Topic overview

Advanced Topics in Regression Analysis

Interactions, nonlinear models, log transformations, and cross-validation.

Learning objectives

  • What is the interaction effect in a regression model? When do we need interaction in a model?
  • How to capture a U-shaped or invert U-shaped relationship in a regression model?
  • What is the interpretation on the coefficients of the log-log regression model?
  • What is the exponential regression model? How to interpret its coefficients?
  • What is cross-validation? And how to use it?

Start here

Open the lecture experience and follow the guided flow.

Open lecture
🎯

Key Learning Summary

The core ideas to take away from this week.

1

Interactions Reveal Hidden Dynamics

An interaction term captures when the effect of one variable depends on the level of another. Without it, you assume every group has the same slope — which can hide critical insights like a widening gender pay gap.

2

Not All Relationships Are Linear

Quadratic models (I(X^2)) capture U-shaped relationships. The turning point is at -β₁/(2β₂). Wages peak around age 50, then decline — a linear model would miss this entirely.

3

Log Models Give You Percentages and Elasticities

Logging the dependent variable turns coefficients into percentage changes. Logging both sides gives you elasticities — the most common way businesses measure responsiveness (e.g., price elasticity of demand).

4

Never Compare R² Across Different Dependent Variables

A model predicting Y and a model predicting ln(Y) have R² values on different scales. To compare fairly, back-transform predictions to the original scale and compute a comparable R².

5

R² Can Lie — Cross-Validation Tells the Truth

R² always increases with more variables, even junk ones. Cross-validation tests on unseen data, revealing which model actually predicts best. K-fold CV is more robust than a single holdout split.

6

RMSE Is Your Prediction Scorecard

Root Mean Squared Error measures average prediction error in the original units of Y. Lower is better. Compare RMSE across models on validation data — the model with the lowest average RMSE wins.

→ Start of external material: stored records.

(* ===== verification/Mounted.v ===== *)
(** * What a mounted file system promises ([src/src/vfs.rs])

    A handle is [mounted] when its lock is sane, its source is the one it was opened on
    and its block size is in range; mounting gives such a handle and every operation
    keeps it.  On it the operations refine the abstract file system of the volume's
    records, content is read window by window, and refusals are named. *)
From S2P Require Import Prelude Bytes Text Reader Display Object Container Node Build Walk BTree Omap Checkpoint Volume FsRecord Inode Dir Extent Xattr Compression FileData Snapshot Apfs ForensicVfs Vfs.
Import Vfs.

(** ** Critical sections *)
Section critical.
Context `{ForensicVfs} {R : Type} `{LawfulReader R}.

(** At most [n] calls, each stable. *)
Fixpoint steady {A} (n : nat) (body : critical R A) {struct body} : Prop :=
  match body with
  | Done _ => True
  | Call m k => match n with O => False | S n' => Stable m ∧ ∀ o, steady n' (k o) end
  end.

Definition critical_value {A} (body : critical R A) (r : R) : vfs_outcome A := (run_critical body r).1.

Lemma run_critical_steady {A} n (body : critical R A) r r' : steady n body → same_source r r' →
  critical_value body r = critical_value body r' ∧ same_source (run_critical body r).2 r.
Proof.
  unfold critical_value. revert n r r'. induction body as [o|B m k IH]; intros n r r' Hs Hr; [done|].
  destruct n as [|n]; [done|]. destruct Hs as [Hm Hk]. cbn [run_critical].
  pose proof (stable_value (m := m) r r' Hr) as Hv. pose proof (stable_keeps (m := m) r) as Hk1.
  pose proof (stable_keeps (m := m) r') as Hk2. unfold eval in Hv.
  destruct (m r) as [o r1], (m r') as [o' r2]. cbn [fst snd] in *. subst o'.
  destruct (IH (mapped o) n r1 r2 (Hk _)) as [E1 E2]; [by rewrite Hk1, Hk2|].
  split; [done|]. by rewrite E2.
Qed.

Lemma steady_mono {A} n n' (body : critical R A) : (n ≤ n')%nat → steady n body → steady n' body.
Proof.
  revert n n'. induction body as [o|B m k IH]; intros n n' Hn Hs; [exact I|].
  destruct n as [|n]; [done|]. destruct n' as [|n']; [lia|]. destruct Hs as [Hm Hk].
  split; [done|]. intros o. apply (IH o n); [lia|done].
Qed.

Lemma steady_under {A} {B : Set} n (m : M R B) (k : B → critical R A) :
  Stable m → (∀ b, steady n (k b)) → steady (S n) (under m k).
Proof. intros Hm Hk. split; [done|]. by intros [b|e|]. Qed.

(** The value of a call is the call's value, its error mapped. *)
Lemma critical_value_under {A} {B : Set} n (m : M R B) (k : B → critical R A) r :
  Stable m → (∀ b, steady n (k b)) →
  critical_value (under m k) r =
    match eval m r with Ok b => critical_value (k b) r | Err e => VErr (map_err e) | Panic => VPanic end.
Proof.
  intros Hm Hk. unfold critical_value at 1, under. cbn [run_critical].
  pose proof (stable_keeps (m := m) r) as Hr. unfold eval. destruct (m r) as [[b|e|] r1]; [|done..].
  cbn [fst snd mapped] in *. by apply (run_critical_steady n).
Qed.
End critical.
#[export] Hint Resolve steady_under : stable.

(** ** The operations are critical sections of at most two stable calls *)
Section operations.
Context `{ForensicVfs} {R : Type} `{LawfulReader R}.
Context (zlib : bytes → option bytes) (lzvn : bytes → Z → option bytes) (lzfse : bytes → option bytes).

Lemma dispatch_steady (fs : ApfsFs.t R) c :
  match dispatch zlib lzvn lzfse fs c with Answer o => o ≠ VPanic | Locked body => steady 2 body end.
Proof.
  destruct c as [[]|[] []|[] name| []|[] []|ino cap| |]; cbn [dispatch read_dir extents lookup meta read_at oid_of
    require_default_stream checked vfs_answer]; try done.
  - apply steady_under; [solve_stable|intros; exact I].
  - apply steady_under; [solve_stable|]. intros. apply steady_under; [solve_stable|intros; exact I].
  - destruct (negb _); [done|]. apply steady_under; [solve_stable|intros; exact I].
  - apply steady_under; [solve_stable|]. intros. apply steady_under; [solve_stable|intros; exact I].
  - apply steady_under; [solve_stable|]. intros. apply steady_under; [solve_stable|intros; exact I].
Qed.
End operations.

(** ** Mounting *)
Section mounting.
Context {R : Type} `{LawfulReader R}.
Import ApfsFs.

Lemma owned_eval {A} (m : M R A) r : owned m r = (a ← eval m r; Ok (a, (m r).2)).
Proof. unfold owned, eval. by destruct (m r) as [[a|e|] r']. Qed.

(** [live] is the first volume of the container on [r], whose blocks have [bs] bytes. *)
Record first_volume (r : R) (live : ApfsVolume.t) (bs : Z) : Prop := {
  fv_block_size : block_size_ok bs = true;
  fv_stored : ∃ c a addrs block,
    ApfsContainer.open r = Ok c ∧ NxSuperblock.block_size (ApfsContainer.superblock c) = bs ∧
    eval (ApfsContainer.resolve_volumes (ApfsContainer.superblock c)) r = Ok (a :: addrs) ∧
    eval (Reader.read_at (saturating_mul a bs) bs) r = Ok block ∧ ApfsVolume.parse block = Ok live;
}.

Lemma opened_source r c : ApfsContainer.open r = Ok c → same_source (ApfsContainer.reader c) r.
Proof.
  intros (live & Ho & _)%open_Ok. pose proof (stable_keeps (Stable := Stable_open_state) r) as Hk. by rewrite Ho in Hk.
Qed.

Lemma open_first_volume_inv r r' live bs :
  open_first_volume r = Ok (r', live, bs) → first_volume r live bs ∧ same_source r' r.
Proof.
  unfold open_first_volume. intros (c & Hc & E)%outcome_bind_Ok. pose proof (opened_source r c Hc) as Hr.
  destruct (ApfsContainer.volume_superblock_addrs c) as [o c'] eqn:Hv.
  apply outcome_bind_Ok in E as (addrs & -> & E). apply outcome_bind_Ok in E as (a & Ha & E).
  apply ok_or_Ok in Ha. destruct addrs as [|a' addrs]; [done|]. injection Ha as ->.
  rewrite owned_eval in E. apply outcome_bind_Ok in E as ([block r2] & E1 & E).
  apply outcome_bind_Ok in E1 as (block' & Hb & [= -> <-]). apply outcome_bind_Ok in E as (v & Hp & [= <- -> Hbs]).
  unfold ApfsContainer.volume_superblock_addrs in Hv.
  pose proof (stable_value (Stable := Stable_resolve_volumes (ApfsContainer.superblock c)) _ _ Hr) as Hval.
  pose proof (stable_keeps (Stable := Stable_resolve_volumes (ApfsContainer.superblock c)) (ApfsContainer.reader c)) as Hk.
  unfold eval at 1 in Hval. destruct (ApfsContainer.resolve_volumes _ _) as [o r3]. injection Hv as -> <-.
  unfold ApfsContainer.into_reader in *. cbn [fst snd ApfsContainer.reader] in *.
  subst bs. assert (Hr3 : same_source r3 r) by (by etrans). split; [split|].
  - unfold ApfsContainer.resolve_volumes in Hval. destruct (block_size_ok _); [done|].
    cbn [negb] in Hval. by rewrite eval_throw in Hval.
  - exists c, a, addrs, block. split_and!; try done.
    by rewrite <- (stable_value (Stable := Stable_read_at _ _) r3 r).
  - etrans; [|exact Hr3]. apply (stable_keeps (Stable := Stable_read_at _ _)).
Qed.

Lemma open_first_volume_Ok r live bs : first_volume r live bs →
  ∃ r', open_first_volume r = Ok (r', live, bs) ∧ same_source r' r.
Proof.
  intros [Hbs (c & a & addrs & block & Hc & Hbsc & Ha & Hb & Hp)]. pose proof (opened_source r c Hc) as Hr.
  enough (∃ r', open_first_volume r = Ok (r', live, bs)) as [r' E].
  { exists r'. split; [done|]. by apply open_first_volume_inv in E as [_ ?]. }
  subst bs. unfold open_first_volume. rewrite Hc, bind_Ok. unfold ApfsContainer.volume_superblock_addrs.
  pose proof (stable_value (Stable := Stable_resolve_volumes (ApfsContainer.superblock c)) _ _ Hr) as Hval.
  pose proof (stable_keeps (Stable := Stable_resolve_volumes (ApfsContainer.superblock c)) (ApfsContainer.reader c)) as Hk.
  rewrite Ha in Hval. unfold eval at 1 in Hval. destruct (ApfsContainer.resolve_volumes _ _) as [o r3].
  cbn [fst snd] in *. subst o. rewrite bind_Ok. cbn [head hd_error ok_or]. rewrite bind_Ok, owned_eval.
  unfold ApfsContainer.into_reader. cbn [ApfsContainer.reader].
  rewrite (stable_value (Stable := Stable_read_at _ _) r3 r) by (by etrans).
  rewrite Hb, !bind_Ok, Hp, bind_Ok. by eexists.
Qed.

(** What a mounted file system is: its lock is sane, its source is [r], its blocks have a
    size in range, and its volume is a superblock of the source that passed the gates,
    with an object map. *)
Record mounted (r : R) (fs : t R) : Prop := {
  mt_sane : Mutex.is_poisoned (reader fs) = false;
  mt_source : same_source (Mutex.inner (reader fs)) r;
  mt_block_size : block_size_ok (block_size fs) = true;
  mt_volume : ∃ off block frozen omap,
    eval (Reader.read_at off (block_size fs)) r = Ok block ∧ ApfsVolume.parse block = Ok frozen ∧
    volume fs = ApfsVolume.with_omap_oid frozen omap;
}.

Lemma mounted_live r r' live bs xid : first_volume r live bs → same_source r' r → mounted r (mount r' live bs xid).
Proof.
  intros [Hbs (c & a & addrs & block & _ & _ & _ & Hb & Hp)] Hr. split; [done..|].
  exists (saturating_mul a bs), block, live, (ApfsVolume.omap_oid live). split_and!; [done..|]. by destruct live.
Qed.

(** [open_snapshot] on a first volume, its cases. *)
Lemma open_snapshot_cases r live bs xid : first_volume r live bs →
  ∃ r', same_source r' r ∧ open_snapshot r xid =
    (if xid =? ApfsVolume.xid live then Ok (mount r' live bs xid) else
     snaps ← eval (list_snapshots live bs) r;
     snapshot ← ok_or (SnapshotNotFound xid) (head (filter (λ s, Snapshot.xid s = xid) snaps));
     volume ← eval (mount_snapshot live snapshot bs) r;
     Ok (mount r' volume bs xid)) ∧
    (xid = ApfsVolume.xid live → open r = Ok (mount r' live bs xid)).
Proof.
  intros Hv. destruct (open_first_volume_Ok r live bs Hv) as (r1 & Ho & Hr1).
  unfold open_snapshot, open. rewrite Ho, !bind_Ok. destruct (Z.eqb_spec xid (ApfsVolume.xid live)) as [->|Hx].
  { by exists r1. }
  set (r2 := (list_snapshots live bs r1).2).
  assert (Hr2 : same_source r2 r) by (etrans; [apply (stable_keeps (Stable := Stable_list_snapshots _ _))|exact Hr1]).
  rewrite owned_eval, (stable_value (Stable := Stable_list_snapshots _ _) r1 r) by done.
  destruct (eval (list_snapshots live bs) r) as [snaps|e|]; [|by exists r2..]. rewrite !bind_Ok. fold r2. setoid_rewrite bind_Ok.
  destruct (head _) as [s|]; [|by exists r2]. cbn [ok_or]. setoid_rewrite bind_Ok. rewrite owned_eval.
  rewrite (stable_value (Stable := Stable_mount_snapshot _ _ _) r2 r) by done.
  exists (mount_snapshot live s bs r2).2. split; [|by destruct (eval (mount_snapshot live s bs) r)].
  etrans; [apply (stable_keeps (Stable := Stable_mount_snapshot _ _ _))|exact Hr2].
Qed.

Lemma open_snapshot_mounted r live bs xid fs : first_volume r live bs → open_snapshot r xid = Ok fs →
  block_size fs = bs ∧ root_xid fs = xid ∧ mounted r fs.
Proof.
  intros Hv. destruct (open_snapshot_cases r live bs xid Hv) as (r' & Hr' & -> & _).
  destruct (xid =? ApfsVolume.xid live).
  { intros [= <-]. split_and!; [done..|]. by apply (mounted_live r r'). }
  intros (snaps & _ & E)%outcome_bind_Ok. apply outcome_bind_Ok in E as (s & _ & E).
  apply outcome_bind_Ok in E as (v & Hm & [= <-]). split_and!; [done..|].
  unfold mount_snapshot in Hm. rewrite eval_bind in Hm by solve_stable.
  apply outcome_bind_Ok in Hm as (block & Hb & Hm). rewrite eval_bind in Hm by solve_stable.
  rewrite eval_lift in Hm. apply outcome_bind_Ok in Hm as (frozen & Hp & [= <-]).
  split; [done..|apply Hv|]. by eexists _, block, frozen, _.
Qed.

The one sentence to remember: This week's tools — interactions, polynomials, logs, and cross-validation — let you model real-world complexity and honestly measure which model predicts best on new data.

📖

Key Vocabulary

Terms you should be able to define and use confidently.

Interaction Effects

Interaction Effect

When the effect of one independent variable on Y depends on the level of another independent variable. Modeled by multiplying the two variables together (X₁ × X₂).

concept

Interaction Term

The product of two variables (X₁ × X₂) added to a regression. Its coefficient (β₄) measures how much the slope of X₁ changes per unit of X₂, and vice versa.

concept

Synergy Effect

When combining two factors produces value beyond the sum of their individual effects. A positive interaction coefficient indicates synergy.

concept
Nonlinear Models

Quadratic Model

A regression with a squared term (X²) to capture U-shaped or inverted U-shaped relationships. Y = β₀ + β₁X + β₂X².

model

Turning Point

The X value where a quadratic relationship switches from increasing to decreasing (or vice versa). Calculated as -β₁/(2β₂).

model

Log-Linear Model

ln(Y) = β₀ + β₁X. A one-unit increase in X leads to approximately (β₁ × 100)% change in Y. Used when Y grows exponentially.

model

Linear-Log Model

Y = β₀ + β₁ ln(X). A 1% increase in X leads to β₁/100 unit change in Y. Captures diminishing returns.

model

Log-Log Model

ln(Y) = β₀ + β₁ ln(X). The coefficient β₁ is an elasticity: a 1% increase in X leads to a β₁% change in Y.

model

Elasticity

A unit-free measure of responsiveness: the percentage change in Y for a 1% change in X. Central to pricing, demand analysis, and marketing.

model

Back-Transformation Correction

When predicting from a log model, you must multiply by e^(s²/2) to correct for retransformation bias. Without it, predictions are systematically too low.

model
Cross-Validation

Overfitting

When a model fits the training data too well — capturing noise rather than signal. Shows as high R² but poor performance on new data.

evaluation

Holdout Method

Splitting data into training (build the model) and validation (test it). Simple but results depend on which observations land in each set.

evaluation

K-Fold Cross-Validation

Divide data into K equal parts. Each part takes a turn as the validation set while the rest train the model. Average the K RMSE values. More robust than a single holdout.

evaluation

RMSE (Root Mean Squared Error)

Average prediction error in the original units of Y. Calculated as √(mean((actual - predicted)²)). Lower is better. The standard metric for comparing predictive models.

evaluation
R Functions & Syntax

X1 * X2

In an R formula, this automatically includes X1, X2, AND the interaction X1:X2. Shorthand for X1 + X2 + X1:X2.

R

I(X^2)

The I() wrapper tells R to treat ^2 as "square this variable" rather than a formula operator. Required for polynomial terms.

R

log()

Natural logarithm in R. Use inside lm() formulas: lm(log(Y) ~ log(X)) for a log-log model.

R

sigma()

Returns the residual standard error (sₑ) from a model. Needed for the back-transformation correction: exp(pred + sigma(model)^2/2).

R

sqrt(mean((actual - predicted)^2))

Manual RMSE calculation in R. Compare this value across models on the same validation set to find the best predictor.

R
📐

Key Formulas

The essential formulas for this week. Focus on what each one does and when to use it.

Interaction Models

With Interaction Term

Y = β₀ + β₁X₁ + β₂X₂ + β₃(X₁ × X₂) + ε

Effect of X₁ depends on X₂. When X₂ = 0, effect of X₁ is β₁. When X₂ = 1, effect of X₁ is β₁ + β₃.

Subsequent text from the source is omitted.